Of course Michael stopped by the hospital again, sometimes mid-deliberation. But when the fragile image was perhaps not helping his chances, Jackson's rep took over the TV to assure everyone, "He is not falling apart!" and to add that he was actually optimistic and trusting of the wonderful jury, who were so terrific to sit and listen to all that testimony blah blah blah. As those jurors pondered his fate, a parade of other camera hoggers speaking for Michael swarmed the tube, but I guess no one was asked to speak for the accuser—or maybe they were just honoring that silly old gag order. The height of the one-sided circus was Jesse Jackson going on TV to discuss whether Mesereau's edict that no one was authorized to speak to reporters applied to Jesse himself. Absolutely not, the good reverend unsurprisingly concluded!

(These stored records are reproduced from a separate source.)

(* ===== verification/Motion.v ===== *)
(** * Pointer-motion plans

    Models [xenoteer-core/src/input/interpolation.rs]: the automatic motion policy, the
    options of one segment, the plan of one segment with its exactly timed samples, and
    the plan of a path through waypoints.  Times and counts ([u16], [u32], [usize]) are
    [N]; coordinates are the checked points of [Geometry]; the curve is computed in
    [f64] as the source computes it.

    [f64::hypot] is a parameter: its result is not specified to the last bit.  Nothing
    is assumed of it. *)

From stdpp Require Import base numbers list option.
From Stdlib Require Import Lia.
From S2P Require Import Prelude Geometry Binary64.

Local Open Scope N_scope.

Definition u32_max : N := 4294967295.

(** [u32::checked_add]. *)
Definition checked_add_u32 (a b : N) : option N :=
  if decide (a + b <= u32_max) then Some (a + b) else None.

Definition MAX_MOTION_DURATION_MS : N := 10000.
Definition MAX_MOTION_EVENTS : N := 4096.
Definition MAX_WAYPOINTS : N := 1024.
Definition MIN_SAMPLE_RATE_HZ : N := 1.
Definition MAX_SAMPLE_RATE_HZ : N := 240.
Definition DEFAULT_SAMPLE_RATE_HZ : N := 60.
Definition DEFAULT_NOMINAL_POINTER_SPEED_PX_PER_SECOND : N := 1200.
Definition DEFAULT_MIN_AUTOMATIC_DURATION_MS : N := 80.
Definition DEFAULT_MAX_AUTOMATIC_DURATION_MS : N := 650.

(** [MotionPlanError]. *)
Inductive MotionPlanError :=
  | DurationLimitExceeded
  | NominalSpeedMustBePositive
  | AutomaticDurationRangeInvalid (minimum_ms maximum_ms : N)
  | InstantDurationMustBeZero
  | ExpectedInterpolatedCurve
  | SampleRateOutOfRange (actual : N)
  | WaypointCount (actual : N)
  | SegmentDurationCount (expected actual : N)
  | MotionEventLimitExceeded (maximum : N)
  | NonFiniteCalculation
  | RoundedCoordinateOverflow.

(** [validate_duration], [validate_sample_rate]. *)
Definition validate_duration (duration_ms : N) : result unit MotionPlanError :=
  ensure (MAX_MOTION_DURATION_MS < duration_ms) DurationLimitExceeded.

Definition validate_sample_rate (sample_rate_hz : N) : result unit MotionPlanError :=
  ensure (~ (MIN_SAMPLE_RATE_HZ <= sample_rate_hz <= MAX_SAMPLE_RATE_HZ))
    (SampleRateOutOfRange sample_rate_hz).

Meanwhile, Michael's showman-like behavior was fueling the accuser in a lot of us—and after all we wanted him to be guilty, partly because he seems of a different breed and because it somehow makes us feel better to think that showbiz has deeply corrupting influences. Besides, anxiety about children's safety happens to be at an orange-alert level right now. At the time of this trial, you couldn't turn on the TV without hearing about kids being mishandled, and that same panic was being reflected in artful plays (Doubt, The Pillowman) and movies (Palindromes, Mysterious Skin) obsessed with the horrifying ramifications of child abuse. Jacko's guilt might have helped indie film fests and the next Broadway season, but when our serious concerns had us lusting for a conviction without enough consistent evidence, we all threatened to turn into Tom Sneddon.

The defense had its own problems, but it was so successful at turning the tables and putting the accuser's mother on trial that some of the jury probably ended up wanting to declare, "She's guilty of all charges!"

Whatever the case, Michael (if not his "blemished penis") is now free to entertain children all over again. Let's catch up in 10 years, when the next accuser hits.